The Claimant relies on a forecast prepared by Mr Brian Coombs, a consultant to the Claimant. If the forecast provided by Mr Coombs were otherwise accepted as establishing net assets of £2.49 million as at 31st March 2024, if the Claimant lost the claim and the counterclaim then it would have a net deficit of £630,000. In such a scenario it would also therefore be heavily insolvent.
The underlying financial information available does not support the Claimant’s financial forecasts:
The evidence relied upon by the Claimant comprises: (a) a Dun & Bradstreet credit report; (b) assertions as to current and potential contracts; (c) an alleged “cash flow” forecast to 31st March 2024 provided by Mr Convery in December 2022 which purports to show that the Claimant will have estimated cash of £1.87 million in March 2024; (d) a brief summary provided by Mr Coombs in December 2022 of the Claimant’s alleged projected profit and loss account and balance sheet as at 31st March 2023 and 31st March 2024; (e) assertions in the second witness statement of Mr Convery that Mr Coombs’ forecast to 31st March 2024 was wrong in that it significantly understated turnover, profits and net assets.
The Dun & Bradstreet report shows that the maximum credit they would recommend extending to the Claimant is £112,500. Dun & Bradstreet plainly will not have accounted for this litigation.
Aside from its accounts, the Claimant has provided no underlying evidence in support of its current and potential contracts and their value. It has merely asserted the alleged position.
The cash flow forecast identifies only claimed anticipated cash receipts and makes no reference to outgoings. It cannot be relied upon to show the Claimant’s end cash position.
The forecast provided by Mr Coombs provides only summary figures. There are no accompanying workings or supporting schedules which explain or justify the summary figures or explain the assumptions applied. There is no proper explanation of, or reconciliation to, financial and other information upon which the forecasts are based. Not only is it impossible to reconcile the figures to Mr Convery’s pipeline of work or his cash flow projections, but there are “stark” and “significant” inconsistencies between the respective figures (Mr Fairhurst’s report, at para. 2.16-2.17 and 2.21). It is notable that, according to its most recent accounts to 31st March 2023, the Claimant has recorded materially lower turnover, profits and net assets than Mr Coombs had projected back in December 2022.

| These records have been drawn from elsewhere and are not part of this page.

(** Within the range, the XP of a rewarded record is the sum the doubles
    of the source give. *)
Lemma completeFor_xp_exact (cur : User) (perfect : bool) (cid : string)
      (earned : Z) (u : User) :
  user_id u = user_id cur →
  cid ∉ user_completedCourses u →
  isSafeInteger (user_xp u + earned) = true →
  numberAdd (user_xp u) earned
  = Some (user_xp (completeFor cur perfect cid earned u)).
Proof.
  intros Hid Hnew Hsafe.
  destruct (completeFor_new cur perfect cid earned u Hid Hnew) as (Hx & _).
  rewrite Hx. apply numberAdd_safe. exact Hsafe.
Qed.

(** C10. When the course id is not in the course list, a completion that
    is applied (the logged-in user had not completed that id) still adds
    the earned XP and appends the id to the completed list, and it does
    not grant the perfect-score badge b4: the maximum is taken as 0 and a
    perfect score needs a positive maximum.  The XP before, the earned XP
    and their sum are safe integers, the range in which the addition of
    the source is the sum of the integers. *)
Theorem C10_unknown_course_completion
        (rev : Revision) (st : State) (cid : string) (earned : Z)
        (cur : User) (i : nat) (u : User) :
  currentUser (auth st) = Some cur →
  findCourse cid (courses st) = None →
  users st !! i = Some u →
  user_id u = user_id cur →
  cid ∉ user_completedCourses u →
  isSafeInteger (user_xp u) = true →
  isSafeInteger earned = true →
  isSafeInteger (user_xp u + earned) = true →
  maxPossibleXp (courses st) cid = 0%Z
  ∧ isPerfectScore (courses st) cid earned = false
  ∧ ∃ u', users (handleCompleteCourse rev st cid earned).1 !! i = Some u'
          ∧ user_xp u' = (user_xp u + earned)%Z
          ∧ numberAdd (user_xp u) earned = Some (user_xp u')
          ∧ user_completedCourses u' = user_completedCourses u ++ [cid]
          ∧ ("b4" ∈ user_badges u' ↔ "b4" ∈ user_badges u).
Proof.
  intros Hcur Hfind Hu Hid Hnew _ _ Hsum.
  assert (Hmax : maxPossibleXp (courses st) cid = 0%Z)
    by (unfold maxPossibleXp; rewrite Hfind; reflexivity).
  assert (Hperf : isPerfectScore (courses st) cid earned = false)
    by (unfold isPerfectScore; rewrite Hmax; apply andb_false_r).
  split; [exact Hmax|]. split; [exact Hperf|].
  rewrite (users_handleCompleteCourse rev st cid earned cur Hcur).
  change (map ?f ?l) with (f <$> l).
  rewrite list_lookup_fmap, Hu. simpl. eexists. split; [reflexivity|].
  destruct (completeFor_new cur (isPerfectScore (courses st) cid earned)
                            cid earned u Hid Hnew) as (Hx & Hc & Hb).
  split; [exact Hx|].
  split; [rewrite Hx; apply numberAdd_safe; exact Hsum|].
  split; [exact Hc|].
  rewrite Hb, Hperf. split; [|auto].
  intros [H|H]; [exact H|discriminate H].
Qed.

End CompletionClaims.

Section CompletionExamples.
Import App Examples.

(** The two runs of the four-slide seed course, applied to Sarah: the
    150-XP run grants no b4, the 200-XP run grants it. *)
Lemma complete_150_no_badge (rev : Revision) :
  users (handleCompleteCourse rev sarahPlaying "c1" 150).1 !! 0
  = Some sarahAfter150
  ∧ "b4" ∉ user_badges sarahAfter150.
Proof.
  split; [destruct rev; reflexivity|].
  apply (bool_decide_unpack _). vm_compute. exact I.
Qed.

Lemma complete_200_badge (rev : Revision) :
  users (handleCompleteCourse rev sarahPlaying "c1" 200).1 !! 0
  = Some sarahAfter200
  ∧ "b4" ∈ user_badges sarahAfter200.
Proof.
  split; [destruct rev; reflexivity|].
  apply (bool_decide_unpack _). vm_compute. exact I.
Qed.

Lemma sarah_fresh :
  currentUser (auth sarahPlaying) = Some sarah
  ∧ users sarahPlaying !! 0 = Some sarah
  ∧ ("c1" ∉ user_completedCourses sarah)
  ∧ ("zz" ∉ user_completedCourses sarah)
  ∧ "b4" ∉ user_badges sarah.
Proof.
  split; [reflexivity|]. split; [reflexivity|].
  repeat split; apply (bool_decide_unpack _); vm_compute; exact I.
Qed.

Mr Coombs’s forecast takes no account of the Claimant’s own budgeted legal expenditure and the prospect of the Claimant being unsuccessful in the current action on the Claimant’s financial position.
Mr Convery on behalf of the Claimant claims to project turnover of £3.5 million, profit before tax of £664,000 (19% margin) and net working capital of £2.21 million for the period to 31st March 2024, each of which are a material increase over Mr Coombs’ estimates. These projections are to be contrasted with the Claimant’s most recent actual performance of turnover of £2.38 million, profit before tax of £367,000 (a 12.6% margin) and net assets of £1.98 million for the period to 31st March 2023. Furthermore, Mr Convery’s projections are provided without any details of how they are calculated and do not explain why they differ from Mr Coombs’s estimate. These projections do not extend to the period from 31st March 2024 to January 2025 and do not take account of the prospect of the Claimant being unsuccessful in the current action on the Claimant’s financial position.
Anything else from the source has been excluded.